(EXERCISE DESCRIPTION): I need every line that includes the word "intros" copied from the material.

(SUPPLIED RECORDS):

-- Opening Marker --

(** X18.  [transcribe] makes the output directory before anything else:
    when that fails nothing is sent; when it succeeds the directory is
    there even if the audio file turns out to be missing, in which case
    nothing is sent either.  All the network traffic comes before the
    first file is written. *)
Theorem transcribe_makes_directory_first (json_loads : string -> res pyval)
    (self : LFASRClient) (file_path output_dir : string) (w : flow) :
  let t := transcribe json_loads self file_path output_dir w in
  (forall e, makedirs w = Raise e -> t = (self, [], Raised e))
  /\ (makedirs w = Ok tt ->
      exists net written,
        snd (fst t) = MakeDirs output_dir :: map Network net ++ written
        /\ forallb is_write written = true)
  /\ (makedirs w = Ok tt -> files w file_path = None ->
      t = (self, [MakeDirs output_dir],
           Raised (Exc FileNotFoundError_ ("指定文件不存在: " ++ file_path)%string))).
Proof.
  cbv zeta.
  destruct (transcribe_cases json_loads self file_path output_dir w)
    as [(e & Hmk & Ht) | (Hmk & [(e & Hup & Ht) | (u & Hup & Hpoll)])].
  - rewrite Ht. split; [| split]; intros; congruence.
  - rewrite Ht. cbn [fst snd]. split; [intros; congruence | split].
    + intros _. exists (fst (upload_file self (files w) file_path (upload_reply w))), [].
      now rewrite app_nil_r.
    + intros _ Hfile.
      rewrite (upload_file_missing self (files w) file_path (upload_reply w) Hfile) in *.
      cbn in *. congruence.
  - cbv zeta in Hpoll. split; [intros; congruence | split].
    + intros _.
      exists (fst (upload_file self (files w) file_path (upload_reply w))
              ++ events (snd (get_transcription_result self (poll_clock w) u
                                (poll_replies w)))).
      destruct Hpoll as [(Hend & ->) | [(e & Hend & ->) | (r & Hend & _ & -> & _)]];
        cbn [fst snd].
      * exists []. now rewrite app_nil_r.
      * exists []. now rewrite app_nil_r.
      * exists (fst (save_results json_loads r file_path output_dir (first_save w))).
        split; [reflexivity | apply save_results_writes].
    + intros _ Hfile.
      rewrite (upload_file_missing self (files w) file_path (upload_reply w) Hfile) in Hup.
      discriminate.
Qed.

Lemma transcribe_makes_directory_first_witness :
  transcribe json_loads_lite client_a "/tmp/missing.wav" "out" sample_flow
  = (client_a, [MakeDirs "out"],
     Raised (Exc FileNotFoundError_ "指定文件不存在: /tmp/missing.wav")).
Proof.
  apply (transcribe_makes_directory_first json_loads_lite client_a "/tmp/missing.wav"
           "out" sample_flow); reflexivity.
Defined.

Lemma save_results_names (json_loads : string -> res pyval) (result : pyval)
    (original_path output_dir : string) (w : saving) (triple : string * string * string) :
  snd (save_results json_loads result original_path output_dir w) = Ok triple ->
  let name extension :=
    (output_dir ++ "/" ++ splitext_root (os_path_basename original_path)
       ++ "_" ++ stamp w ++ extension)%string in
  snd triple = name ".json" /\ snd (fst triple) = name ".txt".
Proof.
  unfold save_results.
  destruct (extract_total json_loads result) as [transcript Ht]. rewrite Ht.
  destruct (open_json w) as [[] | e1]; [| discriminate].
  destruct (open_text w) as [[] | e2]; [| discriminate].
  cbn. intros [= <-]. now cbn.
Qed.

(** The cases of the worker. *)
Lemma run_transcription_cases (json_loads : string -> res pyval) (self : window)
    (appid secret file_path output_dir : string) (w : work) :
  let created := __init__ (init_clock w) appid secret 3 5 default_result_type in
  let t := transcribe json_loads created file_path output_dir (transcription w) in
  let run := run_transcription json_loads self appid secret file_path output_dir w in
  (snd t = Pending
   /\ run = (mkWindow (is_processing self) (Some (fst (fst t))), snd (fst t), false))
  \/ (exists e,
        snd t = Raised e
        /\ run = (mkWindow false (Some (fst (fst t))),
                  snd (fst t) ++ [Ui (ShowFailure e); Ui ResetButton], true))
  \/ (exists result,
        snd t = Returned result /\
        let s := save_results json_loads result file_path output_dir (second_save w) in
        (exists e,
           snd s = Raise e
           /\ run = (mkWindow false (Some (fst (fst t))),
                     snd (fst t) ++ fst s ++ [Ui (ShowFailure e); Ui ResetButton], true))
        \/ (exists transcript text_file json_file,
              snd s = Ok (transcript, text_file, json_file)
              /\ run = (mkWindow false (Some (fst (fst t))),
                        snd (fst t) ++ fst s
                        ++ [Ui (ShowResults transcript text_file json_file);
                            Ui ResetButton], true))).
Proof.
  cbv zeta. unfold run_transcription.
  destruct (transcribe json_loads _ file_path output_dir (transcription w))
    as [[used done] ended]. cbn [fst snd].
  destruct ended as [result | e |]; [right; right | right; left; eauto | left; auto].
  exists result. split; [reflexivity |]. cbv zeta.
  destruct (save_results json_loads result file_path output_dir (second_save w))
    as [written [[[transcript text_file] json_file] | e]]; cbn [fst snd].
  - right. now exists transcript, text_file, json_file.
  - left. now exists e.
Qed.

-- Closing Marker --

(REPLY):
  - rewrite Ht. split; [| split]; intros; congruence.
  - rewrite Ht. cbn [fst snd]. split; [intros; congruence | split].
    + intros _. exists (fst (upload_file self (files w) file_path (upload_reply w))), [].
    + intros _ Hfile.
  - cbv zeta in Hpoll. split; [intros; congruence | split].
    + intros _.
    + intros _ Hfile.
  cbn. intros [= <-]. now cbn.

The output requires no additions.